Pitcher Park Memorial Skate Park
- Founded: July 16th, 2008
- Founder: Mary Pitcher
- Focus: Extreme sports, childhood obesity, and peace
- Location: Pittsburgh, Pennsylvania, US;
- Region served: Allegheny County
- Method: Public Skatepark
- Members: c. 2,000
- Owner: Borough of Carnegie
- Key people: Mary Pitcher, Jonathan Pitcher, Brady Pitcher, Victoria Karabasz, Laurie Malka, Kim Lusardi
- Volunteers: 50
- Website: Pitcher Park.com

= Pitcher Park Memorial Skate Park =

Pitcher Park Memorial Skate Park is a skatepark that was built in Carnegie, Pennsylvania. Members of the community of the South Hills of Pittsburgh undertook a grass roots effort to build this as a memorial to honor two brothers, Vincent and Stephen Pitcher, who drowned together on July 15, 2008, while on a camping trip at the Kinzua Dam next to the Allegheny Reservoir.

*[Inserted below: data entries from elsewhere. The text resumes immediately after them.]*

(* ===== verification/Multiplex.v ===== *)
(** * Runs of a session

    The operations of [Session] interleaved by the tasks that share it: the
    receive loop (frame by frame), the openers, readers, writers and closers of
    streams, the end of the writer task and of the session.  Each stream's pipe
    sees a run of [Pipe]'s transition system; its payload is exactly the payload
    of the [Psh] frames addressed to it. *)

From S2P Require Import Prelude RustStr StringMap Frame Padding Engine Pipe Writer Session.
From Stdlib Require Import Strings.Byte.

(** The steps of [PipeReader::read]. *)
Definition reader_label (l : plabel) : bool :=
  match l with LCall _ | LTau | LRet _ _ | LDeadline | LCancel _ => true | _ => false end.

Inductive slabel : Type :=
  | SStart (r : result unit)
  | SOpen (max : nat) (r : result nat)
  | SFrame (f : Frame) (r : result unit)
  | SWrite (p : nat) (buf : bytes) (r : result nat)
  | SClose (p : nat) (r : result unit)
  | SAck (p : nat) (refusal : option bytes) (r : result unit)
  | SRead (p : nat) (l : plabel)
  | STerminate
  | SWriterEnds.

Section runs.
  Context `{IterOrder, Md5, WriterPeer}.

(** A server's answer to the [Syn] of the stream at [p]
    ([Stream::handshake_success] and [handshake_failure]). *)
Definition stream_ack (p : nat) (refusal : option bytes) : ioM Session unit := fun s =>
  let sid := default 0%Z (id <$> stream_at s p) in
  match refusal with
  | None => handshake_success sid s
  | Some message => handshake_failure sid message s
  end.

(** One step of one of the tasks.  Streams are opened under ids not in use (see
    [client_ids_fresh]). *)
Inductive sstep : Session → slabel → Session → Prop :=
  | ss_start s r s' : ensure_started s = (r, s') → sstep s (SStart r) s'
  | ss_open s max r s' :
      streams s !! next_sid s = None → open_stream max s = (r, s') → sstep s (SOpen max r) s'
  | ss_frame s f r s' : handle_frame f s = (r, s') → sstep s (SFrame f r) s'
  | ss_write s p buf r s' : stream_write p buf s = (r, s') → sstep s (SWrite p buf r) s'
  | ss_close s p r s' : stream_close p s = (r, s') → sstep s (SClose p r) s'
  | ss_ack s p refusal r s' : stream_ack p refusal s = (r, s') → sstep s (SAck p refusal r) s'
  | ss_read s p st l ps :
      heap s !! p = Some st → reader_label l = true → pstep (st_pipe st) l ps →
      sstep s (SRead p l) (update_stream p (fun st => mkStream (id st) ps (st_closed st)) s)
  | ss_terminate s : sstep s STerminate (terminate s)
  | ss_writer_ends s : sstep s SWriterEnds (close_tx s).

(** Runs, with the state in which each step was taken. *)
Inductive sruns (s0 : Session) : list (Session * slabel) → Session → Prop :=
  | sruns_nil : sruns s0 [] s0
  | sruns_snoc tr s l s' : sruns s0 tr s → sstep s l s' → sruns s0 (tr ++ [(s, l)]) s'.

(** ** What a step does to one stream's pipe *)

Definition pipe_at (s : Session) (p : nat) : PipeState := default pipe_init (st_pipe <$> heap s !! p).

Definition registered (s : Session) (p : nat) (i : Z) : bool := bool_decide (streams s !! i = Some p).

(** The error a peer's [SynAck] ends a stream with. *)
Definition remote_error (d : bytes) : io_error := err_other (str "remote: " ++ from_utf8_lossy d).

Definition frame_events (p : nat) (s : Session) (f : Frame) : list plabel :=
  if registered s p (sid f) then
    match cmd f with
    | Psh => if decide (data f = []) then []
             else [LWrite (data f) (Pipe.write (inner (pipe_at s p)) (data f)).1]
    | Fin => [LFinish None]
    | SynAck => if decide (data f = []) then [] else [LFinish (Some (remote_error (data f)))]
    | _ => []
    end
  else [].

Definition stream_events (p : nat) (s : Session) (l : slabel) : list plabel :=
  match l with
  | SFrame f _ => frame_events p s f
  | SClose q _ => if decide (q = p) then if stream_is_closed s p then [] else [LClose None] else []
  | SRead q l => if decide (q = p) then [l] else []
  | STerminate =>
      if s_closed s then [] else if stream_is_closed s p then [] else [LFinish None]
  | SOpen max (Err e) =>
      if decide (p = length (heap s) ∧ length (heap s) < length (heap (open_stream max s).2))
      then [LFinish (Some (err_other (err_msg e)))] else []
  | _ => []
  end.

(** The payload routed to a stream by a step. *)
Definition routed (p : nat) (x : Session * slabel) : bytes :=
  match x.2 with
  | SFrame f _ => if decide (cmd f = Psh) then if registered x.1 p (sid f) then data f else [] else []
  | _ => []
  end.

Definition stream_trace (p : nat) (tr : list (Session * slabel)) : list plabel :=
  concat ((fun x => stream_events p x.1 x.2) <$> tr).

(** ** Lemmas *)

Lemma reader_step_open ps l ps' :
  reader_label l = true → pstep ps l ps' → pipe_open ps → pipe_open ps'.
Proof.
  intros Hl Hs (C & Q & S & P). destruct Hs; try discriminate Hl; unfold pipe_open, pending in *; simpl in *.
  - done.
  - unfold read_check in *. rewrite C in *. simpl in *. repeat case_match; by simplify_eq/=.
  - unfold read_check in *. rewrite C in *. simpl in *. repeat case_match; by simplify_eq/=.
  - done.
  - done.
  - unfold read_take in *. repeat case_match; by simplify_eq/=.
  - unfold read_take in *. repeat case_match; by simplify_eq/=.
  - unfold recv in *. rewrite S in *. destruct (queue p) as [|e q] eqn:Eq; simplify_eq/=.
    by split_and!.
  - done.
  - destruct res as [[d|e]|]; simpl in *.
    + inversion P; subst. unfold read_finish in *. simplify_eq/=. case_match; by simplify_eq/=.
    + by inversion P.
    + unfold read_finish in *. repeat case_match; by simplify_eq/=.
  - split_and!; [done..|constructor].
  - split_and!; [done..|constructor].
  - by destruct_or!; subst.
Qed.

Lemma ensure_started_same s : same_streams s (ensure_started s).2.
Proof.
  unfold ensure_started. destruct (started s); [done|].
  unfold proto_session_start, on_session_start. simpl. destruct (is_client s) eqn:Hc; [|done].
  unfold apply_actions. cbn [io_iter apply_action]. unfold mbind, ioM_bind.
  match goal with |- context [write_frame ?f ?t] =>
    pose proof (write_frame_same f t) as Hs; destruct (write_frame f t) as [[?|?] ?] end; exact Hs.
Qed.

The skatepark located at Forsythe Road and Cook Lane is approximately 17,000 sqft concrete skatepark It is used by skateboarders, BMX bike riders, quad skaters & roller bladers.

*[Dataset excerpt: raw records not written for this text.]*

Lemma tx_step s l s' : sess_inv s → sstep s l s' → ∃ new, frame_tx s' = frame_tx s ++ new ∧ added s l new.
Proof.
  intros Hi Hs. assert (frame_tx s = frame_tx s ++ []) as Hnil by by rewrite app_nil_r.
  destruct Hs as [s r s' E|s max r s' Hm E|s f r s' E|s p buf r s' E|s p r s' E|s p m r s' E|s p st l ps Hp Hl Hs|s|s].
  - pose proof (ensure_started_tx s) as Ht. by rewrite E in Ht.
  - destruct (open_stream_cases max s) as [(e & t & E' & Ht)|(_ & _ & _ & _ & E')]; rewrite E in E'.
    { simplify_eq. exists []. split; [|done]. by destruct Ht; subst. }
    pose proof (tx_send_tx (Frame_new Syn (next_sid s), false) (opened s)) as Ht.
    destruct (tx_send _ (opened s)) as [[u|e] t]; cbn [fst snd is_ok] in *; simplify_eq.
    + eexists. by split; [exact Ht|].
    + exists []. split; [|done]. rewrite close_from_peer_eq. simpl. unfold publish_idle. by case_bool_decide.
  - pose proof (handle_frame_tx f s) as Ht. by rewrite E in Ht.
  - unfold stream_write, stream_is_closed, stream_at in E.
    destruct (heap s !! p) as [o|] eqn:Hp; simpl in E; [|simplify_eq; by exists []].
    destruct (st_closed o) eqn:Hc; [simplify_eq; by exists []|].
    unfold mbind, mret, ioM_bind, ioM_ret in E.
    pose proof (tx_send_tx (Frame_with_data Psh (id o) buf, false) s) as Ht.
    destruct (tx_send _ s) as [[u|e] t]; simpl in *; simplify_eq; eexists; (split; [exact Ht|]); simpl; eauto.
  - destruct (stream_is_closed s p) eqn:Hc.
    { rewrite stream_close_noop in E by done. simplify_eq. exists []. split; [done|by left]. }
    unfold stream_is_closed, stream_at in Hc. destruct (heap s !! p) as [o|] eqn:Hp; [|done]. simpl in Hc.
    rewrite (stream_close_eq p s o Hp Hc) in E.
    match type of E with tx_send ?a ?b = _ => pose proof (tx_send_tx a b) as Ht end. rewrite E in Ht. cbn [fst snd] in Ht.
    eexists. split; [rewrite Ht; unfold set_heap; simpl; unfold publish_idle; case_bool_decide; reflexivity|].
    simpl. destruct (is_ok r); eauto.
  - unfold stream_ack, handshake_success, handshake_failure in E. simpl.
    destruct m as [m|]; (case_match; [|simplify_eq; exists []; split; [done|by left]]);
      (match type of E with tx_send ?a ?b = _ => pose proof (tx_send_tx a b) as Ht end; rewrite E in Ht;
       eexists; split; [exact Ht|]; simpl; destruct (is_ok r); eauto).
  - exists []. split; [done|constructor].
  - exists []. rewrite terminate_eq by done. split; [done|constructor].
  - exists []. split; [done|constructor].
Qed.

Built by Grindline Skateparks of Seattle, Washington, this is the largest concrete skatepark near or in the city of Pittsburgh, Pennsylvania The skatepark boasts a full pipe that is 20 ft in diameter and 24 ft in length in between two bowls with a flowing street section with steps, rails, hubba ledges, quarter pipes, and granite ledges. The location in Carnegie Park, is very accessible by public transportation and located directly off the Parkway West and Interstate 79. This park has become a great asset to many youth & young adults who skateboard, etc. in the surrounding areas.

The Tony Hawk Foundation acknowledged the efforts of this community project with a $10,000 grant initially through NewSunRising.org 501c3 who was the sponsor of this grant. Initially, Pitcher Park supporters tried to place this in Dormont, PA, the home town of Vincent & Stephen Pitcher but this effort was unsuccessful.

After six years, the park is nearing completion with the installation of lights for early evening skating. The skatepark will then be donated to the Borough of Carnegie.

Pitcher Park Memorial Skatepark organization is a Non-Profit & Public Charity.